Codebreak profile image

Codebreak 3 years ago from Erwin, TN

Love this is article. Good to know you arent the only one with mommy issues and yes. Toxic people need to be cut off your life. NO matter how close they are to you. I live by this and I can truely say I'm so happy and fortune to have done so.


MJennifer profile image

MJennifer 3 years ago from Arizona

This was such a poignant hub, and you are courageous for telling it like it is. I love that you still love your mother, and that you are so aware of the human condition: that we are all flawed somehow, and yet remain human. Beautifully done ... and, more importantly, beautifully lived.


Dilania 3 years ago

Wow, awesome post! Thank you for sharing. You are very strong and insightful. I have mommy issues and can relate so much! I love the way you ended this post reminding us to embrace all of who we are. loved it!


CrazyGata profile image

CrazyGata 3 years ago from Puerto Rico Author

I humbly appreciate all of your comments... One of the reasons I wrote it was to reach out to others going through the same situation... A battered wife is not guilty of being victim of domestic violence, yet society defines as almost sinful to go out in the open and expose and undeserved childhood. Thank you all again, stay blessed, chin up for all of us.


rose-the planner profile image

rose-the planner 3 years ago from Toronto, Ontario-Canada

Your story was very moving. It is beyond my comprehension as to why some parents make their innocent children suffer because of their own misery and mistakes. There are so many wonderful childless people out there who would love the opportunity of raising a beautiful child. It saddens me when some people are blessed with children and all they do is make their lives a living hell. Thank you for sharing your story with us. I am glad that you find healing through your written words.


Ebonny profile image

Ebonny 3 years ago from UK

Your insight gives so much food for thought. For some it will inspire them to count their blessings and for others it could help them come to terms with their plight and move forward. Thank you for sharing your story.


msmelrichard profile image

msmelrichard 3 years ago from Charlotte, NC

I had a similar childhood, except the mindblowing part is that I was adopted. Why ADOPT a child to treat her like that?! It was so confusing and scary, and I carried feelings of inadequacy and low self-esteem well into my adulthood. I honestly think the thing that pulled me up and out was having children of my own and raising them in a loving, nurturing environment completely unlike that of my mother. In her own way, she made me a great mother- by doing the complete opposite of what she "would" do in any situation. She's not a part of our lives now except to occasionally mail the kids presents for birthdays or holidays (which I feel is more to assuage her own guilt than anything else...she makes zero effort to have a relationship with her grandchildren...I guess since they're not biological it "doesn't count"). Oh well. Her loss. My children are amazing human beings and they've got plenty of other relatives and friends of mine who nurture and love them. I'd much rather them be surrounded by loving people who are not related than cold-hearted people who are.
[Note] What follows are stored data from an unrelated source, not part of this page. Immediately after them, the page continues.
(** ** Malformed gates *)

Lemma mapM_process_set_outcome vs :
  Forall (fun f => forall st,
    if has_empty_not f then process_set f st = Raise IndexError
    else exists v st', process_set f st = Return (v, st')) vs ->
  forall st,
    if existsb has_empty_not vs then mapM process_set vs st = Raise IndexError
    else exists values st', mapM process_set vs st = Return (values, st').
Proof.
  induction 1 as [|f vs Hf _ IH]; intros st; simpl existsb.
  - by exists [], st.
  - rewrite mapM_cons. specialize (Hf st).
    destruct (has_empty_not f); simpl.
    + by rewrite Hf.
    + destruct Hf as (v & st1 & ->). specialize (IH st1).
      destruct (existsb has_empty_not vs).
      * by rewrite IH.
      * destruct IH as (values & st2 & ->). by exists (v :: values), st2.
Qed.

(** The encoder fails on exactly one kind of malformed node. *)
Lemma process_set_outcome f :
  forall st,
    if has_empty_not f then process_set f st = Raise IndexError
    else exists v st', process_set f st = Return (v, st').
Proof.
  induction f as [name | op vs IH] using Formula_nested_ind; intros st.
  - simpl. unfold process_literal. destruct (variables st !! name); eauto.
  - rewrite process_set_Gate.
    pose proof (mapM_process_set_outcome vs IH st) as Hvs.
    assert ((op = NOT /\ vs = []) \/ ~ (op = NOT /\ vs = [])) as [[-> ->] | Hn].
    { destruct op, vs; (by left) || (right; by intros [? ?]). }
    + reflexivity.
    + assert (has_empty_not (Gate op vs) = existsb has_empty_not vs) as ->.
      { destruct op, vs; try reflexivity. by destruct Hn. }
      destruct (existsb has_empty_not vs).
      * by rewrite Hvs.
      * destruct Hvs as (values & st1 & Hvs). rewrite Hvs.
        rewrite emit_gate_Return; [eauto|].
        intros -> ->. apply mapM_length in Hvs.
        destruct vs; [by apply Hn | discriminate].
Qed.

(** C6 (as the code has it): neither function validates arities and no
    arity error exists.  [sat_to_ilp] fails only on a formula that contains
    a NOT gate with no operand, and then with IndexError; every other
    formula is encoded, among them AND and OR gates with no operand (one
    constraint each: [aux >= 0 - 0 + 1], [aux <= 0]).  [verify_sat] returns
    True for an AND gate with no operand, False for such an OR gate, and
    raises IndexError for such a NOT gate. *)
Theorem no_arity_validation :
  (forall f,
     if has_empty_not f then sat_to_ilp f = Raise IndexError
     else exists p vars, sat_to_ilp f = Return (p, vars))
  /\ sat_to_ilp (Gate AND [])
     = Return
         (mkLpProblem LpMaximize (Some (EVar (aux_ 0)))
            [LpGe (EVar (aux_ 0))
               (EAdd (ESub (EConst 0) (EConst 0)) (EConst 1))], ∅)
  /\ sat_to_ilp (Gate OR [])
     = Return
         (mkLpProblem LpMaximize (Some (EVar (aux_ 0)))
            [LpLe (EVar (aux_ 0)) (EConst 0)], ∅)
  /\ forall input,
       verify_sat (Gate AND []) input = Return true
       /\ verify_sat (Gate OR []) input = Return false
       /\ verify_sat (Gate NOT []) input = Raise IndexError.
Proof.
  split; [|by repeat split].
  intros f. unfold sat_to_ilp.
  pose proof (process_set_outcome f initial_session) as H.
  destruct (has_empty_not f).
  - by rewrite H.
  - destruct H as (v & st' & ->). eauto.
Qed.

(** C6 (as stated) fails: an AND gate with no operand is encoded and
    evaluated without any error. *)
Lemma empty_and_is_accepted :
  exists p vars,
    sat_to_ilp (Gate AND []) = Return (p, vars)
    /\ constraints p <> []
    /\ verify_sat (Gate AND []) ∅ = Return true.
Proof. eexists _, _. split; [reflexivity|]. split; [discriminate | reflexivity]. Qed.

(** ** A bare literal as the whole formula *)

(** C8 (as the code has it): [sat_to_ilp] accepts a bare literal: its
    decision variable becomes the objective (the root), no constraint is
    emitted, and [variables] holds that one entry.  [verify_sat] is written
    for a [Set]: on a bare literal it raises AttributeError for every
    assignment. *)
Theorem bare_literal_entry_point name :
  sat_to_ilp (Literal name)
  = Return (mkLpProblem LpMaximize (Some (EVar (x_ name))) [],
            {[name := x_ name]})
  /\ forall input, verify_sat (Literal name) input = Raise AttributeError.
Proof. split; reflexivity. Qed.

(** C8 (as stated) fails: evaluating the bare literal ["a"] under
    [{"a": True}] raises instead of returning the literal's value. *)
Lemma bare_literal_not_evaluated :
  (<["a" := true]> ∅ : gmap string bool) !! "a" = Some true
  /\ verify_sat (Literal "a") (<["a" := true]> ∅) <> Return true.
Proof. split; [reflexivity | discriminate]. Qed.

(** ** Missing literals *)




Lemma comprehension_Raise {A B} (f : A -> Result B) l e :
  comprehension f l = Raise e -> exists a, In a l /\ f a = Raise e.
Proof.
  induction l as [|a l IH]; simpl; [discriminate|].
  destruct (f a) as [b|e'] eqn:E.
  - destruct (comprehension f l) as [bs|e'']; [discriminate|].
    intros [= ->]. destruct IH as (a' & ? & ?); eauto.
  - intros [= ->]. eauto.
Qed.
Stay strong, and thank you for sharing!!


billybuc profile image

billybuc 2 years ago from Olympia, WA

Articles like this one are vitally important. I have always believed that the number one job of a writer is to relate to his/her readers, and have them relate to the writer. We reach people...we share stories....we share experiences, and we learn from each other. This is what humans do, and we, as writers, are the chroniclers of our age. Beautifully written.


CrazyGata profile image

CrazyGata 2 years ago from Puerto Rico Author

Thank you very much Billy. Of all the articles... :) Oh, you are so right! Is a tough job but someone has to do it!